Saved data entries
....................

(* ===== verification/Python.v ===== *)
(** * The Python layer: objects and computations

    [cursors.py] and [connections.py] define classes over the two C types.
    Their methods are computations that call the C entry points of [Session],
    read and write attributes, and raise exceptions.  An exception is a value of
    the result; undefined behaviour of the C code ends the computation. *)

From stdpp Require Import gmap.
From S2P Require Import Prelude Parser Values DateTime Wire Fetch Exceptions Params Client.
From S2P Require Import Connection Cursor Session.

(** ** Operations of the language on objects *)

(** The characters of a string, from its UTF-8 bytes. *)
Definition is_continuation (b : Z) : bool := (128 <=? b) && (b <? 192).

Definition utf8_chars (s : list Z) : Z :=
  Z.of_nat (length (filter (λ b, is_continuation b = false) s)).

Definition utf8_split (s : list Z) : list (list Z) :=
  (foldr (λ b acc, if is_continuation b then (b :: acc.1, acc.2) else ([], (b :: acc.1) :: acc.2))
     ([], []) s).2.

(** A decimal is zero when its coefficient has no digit from 1 to 9 and it is
    no special value. *)
Definition decimal_zero (s : list Z) : bool :=
  negb (existsb (λ c, ((49 <=? c) && (c <=? 57)) || (c =? 78) || (c =? 73) || (c =? 115))
          (take (default (length s) (fst <$> list_find (λ c, c = 69) s)) s)).

(** [bool(o)].  Objects of classes the model does not know are true. *)
Definition py_true (o : pyobj) : bool :=
  match o with
  | PyNone => false
  | PyBool b => b
  | PyLong z => negb (z =? 0)
  | PyFloat bits => negb (bits mod 2 ^ 63 =? 0)
  | PyBytes s | PyUnicode s => negb (bool_decide (s = []))
  | PyDelta d s u => negb ((d =? 0) && (s =? 0) && (u =? 0))
  | PyDecimal s => negb (decimal_zero s)
  | PyTuple l | PyList l => match l with [] => false | _ => true end
  | PyDict l => match l with [] => false | _ => true end
  | PyDate _ _ _ | PyTime _ _ _ _ | PyDateTime _ _ _ _ _ _ _ | PyIndicator _ | PyOther _ => true
  end.

(** [len(o)]; [None] is a [TypeError]. *)
Definition py_len (o : pyobj) : option Z :=
  match o with
  | PyBytes s => Some (Z.of_nat (length s))
  | PyUnicode s => Some (utf8_chars s)
  | PyTuple l | PyList l => Some (Z.of_nat (length l))
  | PyDict l => Some (Z.of_nat (length l))
  | _ => None
  end.

(** [s[:z]] and [s[z:]]: a negative bound counts from the end. *)
Definition slice_bound {A : Type} (z : Z) (s : list A) : nat :=
  Z.to_nat (if z <? 0 then Z.of_nat (length s) + z else z).

Definition slice_to {A : Type} (z : Z) (s : list A) : list A := take (slice_bound z s) s.

Definition slice_from {A : Type} (z : Z) (s : list A) : list A := drop (slice_bound z s) s.

(** ** Exceptions *)

(** One that the C code or the Python code of the module raises, or one of the
    interpreter by its class. *)
Inductive pyexn := Raised (e : pyerror) | Builtin (cls : string).

(** [except cls:] for a class of the module. *)
Definition catches (cls : exn) (x : pyexn) : bool :=
  match x with
  | Raised (Mariadb e) => bool_decide (cls ∈ ancestors (etype e))
  | Raised (MariadbPlain e _) => bool_decide (cls ∈ ancestors e)
  | _ => false
  end.

(** [raise cls(msg)]. *)
Definition exn_of (cls : exn) (msg : string) : pyexn := Raised (MariadbPlain cls msg).

(** ** The attributes of the Python objects *)

(** [Cursor.__init__] also sets [_dictionary], [_named_tuple], [_description],
    [_prev_stmt] and [_parseinfo], which nothing reads. *)
Record PyCursor := mkPyCursor {
  y_bulk : bool;
  y_transformed_statement : pyobj;
  y_prepared : bool;
  y_force_binary : bool;
  y_rowcount : Z;
}.

Definition set_y_bulk (v : bool) (c : PyCursor) : PyCursor :=
  mkPyCursor v (y_transformed_statement c) (y_prepared c) (y_force_binary c) (y_rowcount c).
Definition set_y_transformed_statement (v : pyobj) (c : PyCursor) : PyCursor :=
  mkPyCursor (y_bulk c) v (y_prepared c) (y_force_binary c) (y_rowcount c).
Definition set_y_prepared (v : bool) (c : PyCursor) : PyCursor :=
  mkPyCursor (y_bulk c) (y_transformed_statement c) v (y_force_binary c) (y_rowcount c).
Definition set_y_force_binary (v : bool) (c : PyCursor) : PyCursor :=
  mkPyCursor (y_bulk c) (y_transformed_statement c) (y_prepared c) v (y_rowcount c).
Definition set_y_rowcount (v : Z) (c : PyCursor) : PyCursor :=
  mkPyCursor (y_bulk c) (y_transformed_statement c) (y_prepared c) (y_force_binary c) v.

(** A transaction identifier: format, transaction, branch. *)
Record xid := mkXid { format_id : Z; transaction_id : list Z; branch_qualifier : list Z }.

Inductive tpc_states := TPC_NONE | TPC_XID | TPC_PREPARE.

#[global] Instance tpc_states_eq_dec : EqDecision tpc_states.
Proof. solve_decision. Defined.

(** [k_socket] is the descriptor in the [socket] object that was made last. *)
Record PyConnection := mkPyConnection {
  k_tpc_state : tpc_states;
  k_xid : option xid;
  k_last_executed_statement : pyobj;
  k_socket : option Z;
}.

Definition pyconnection_new : PyConnection := mkPyConnection TPC_NONE None PyNone None.

Definition set_k_tpc (st : tpc_states) (x : option xid) (c : PyConnection) : PyConnection :=
  mkPyConnection st x (k_last_executed_statement c) (k_socket c).
Definition set_k_last (v : pyobj) (c : PyConnection) : PyConnection :=
  mkPyConnection (k_tpc_state c) (k_xid c) v (k_socket c).
Definition set_k_socket (v : option Z) (c : PyConnection) : PyConnection :=
  mkPyConnection (k_tpc_state c) (k_xid c) (k_last_executed_statement c) v.

Record pystate := mkPyState { s_cursor : PyCursor; s_connection : PyConnection }.

(** ** Computations *)

Section Computations.

Context `{C : Client} `{P : PyLib} (al : allocations).

Definition PM (A : Type) : Type := pystate -> M (pystate * (pyexn + A)).

#[global] Instance PM_ret : MRet PM := λ A a s, mret (s, inr a).
#[global] Instance PM_bind : MBind PM := λ A B f m s,
  r ← m s;
  match r.2 with inr a => f a r.1 | inl x => mret (r.1, inl x) end.

Definition raise {A : Type} (x : pyexn) : PM A := λ s, mret (s, inl x).

(** [try: m except cls: h; raise] and [try: m except cls: h]. *)
Definition on_error {A : Type} (cls : exn) (m : PM A) (h : PM ()) : PM A := λ s,
  r ← m s;
  match r.2 with
  | inl x => if catches cls x then (h;; raise x) r.1 else mret r
  | inr _ => mret r
  end.

Definition try_except {A : Type} (cls : exn) (m : PM A) (h : PM A) : PM A := λ s,
  r ← m s;
  match r.2 with
  | inl x => if catches cls x then h r.1 else mret r
  | inr _ => mret r
  end.

Definition attrs : PM pystate := λ s, mret (s, inr s).
Definition upd_attrs (f : pystate -> pystate) : PM () := λ s, mret (f s, inr ()).

Definition upd_pycursor (f : PyCursor -> PyCursor) : PM () :=
  upd_attrs (λ s, mkPyState (f (s_cursor s)) (s_connection s)).
Definition upd_pyconn (f : PyConnection -> PyConnection) : PM () :=
  upd_attrs (λ s, mkPyState (s_cursor s) (f (s_connection s))).

(** The members of the C objects, read. *)
Definition the_cursor : PM MrdbCursor := λ s, c ← get_cur; mret (s, inr c).
Definition the_connection : PM MrdbConnection := λ s, c ← get_conn; mret (s, inr c).

(** A value that stands for null, that is for an exception. *)
Definition is_null (v : cvalue) : bool :=
  match v with
  | VInt rc => rc =? -1
  | VBool b => negb b
  | VObj None | VRow FetchNull | VRows None | VMetadata None => true
  | _ => false
  end.

(** A call of a C entry point: null gives the exception that is set; null
    without an exception, or a value with one, is a [SystemError]. *)
Definition c_call (r : request) : PM cvalue := λ s,
  v ← perform al r;
  e ← get_err;
  deliver_err;;
  mret (s, match e with
           | None => if is_null v then inl (Builtin "SystemError") else inr v
           | Some e => inl (if is_null v then Raised e else Builtin "SystemError")
           end).

(** One that returns an object. *)
Definition object_of (v : cvalue) : pyobj :=
  match v with VObj (Some o) => o | _ => PyNone end.

Definition c_object (r : request) : PM pyobj := v ← c_call r; mret (object_of v).

Definition set_member (f : member) : PM () := c_call (CurMember f);; mret ().

(** [len(o)]. *)
Definition p_len (o : pyobj) : PM Z :=
  match py_len o with Some n => mret n | None => raise (Builtin "TypeError") end.

End Computations.

Arguments PM {C} A.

....................

From the line holding "no special value. *)" to the line holding "(take (default (length", inclusive, restate each line above exactly as written.

    no special value. *)
Definition decimal_zero (s : list Z) : bool :=
  negb (existsb (λ c, ((49 <=? c) && (c <=? 57)) || (c =? 78) || (c =? 73) || (c =? 115))
          (take (default (length s) (fst <$> list_find (λ c, c = 69) s)) s)).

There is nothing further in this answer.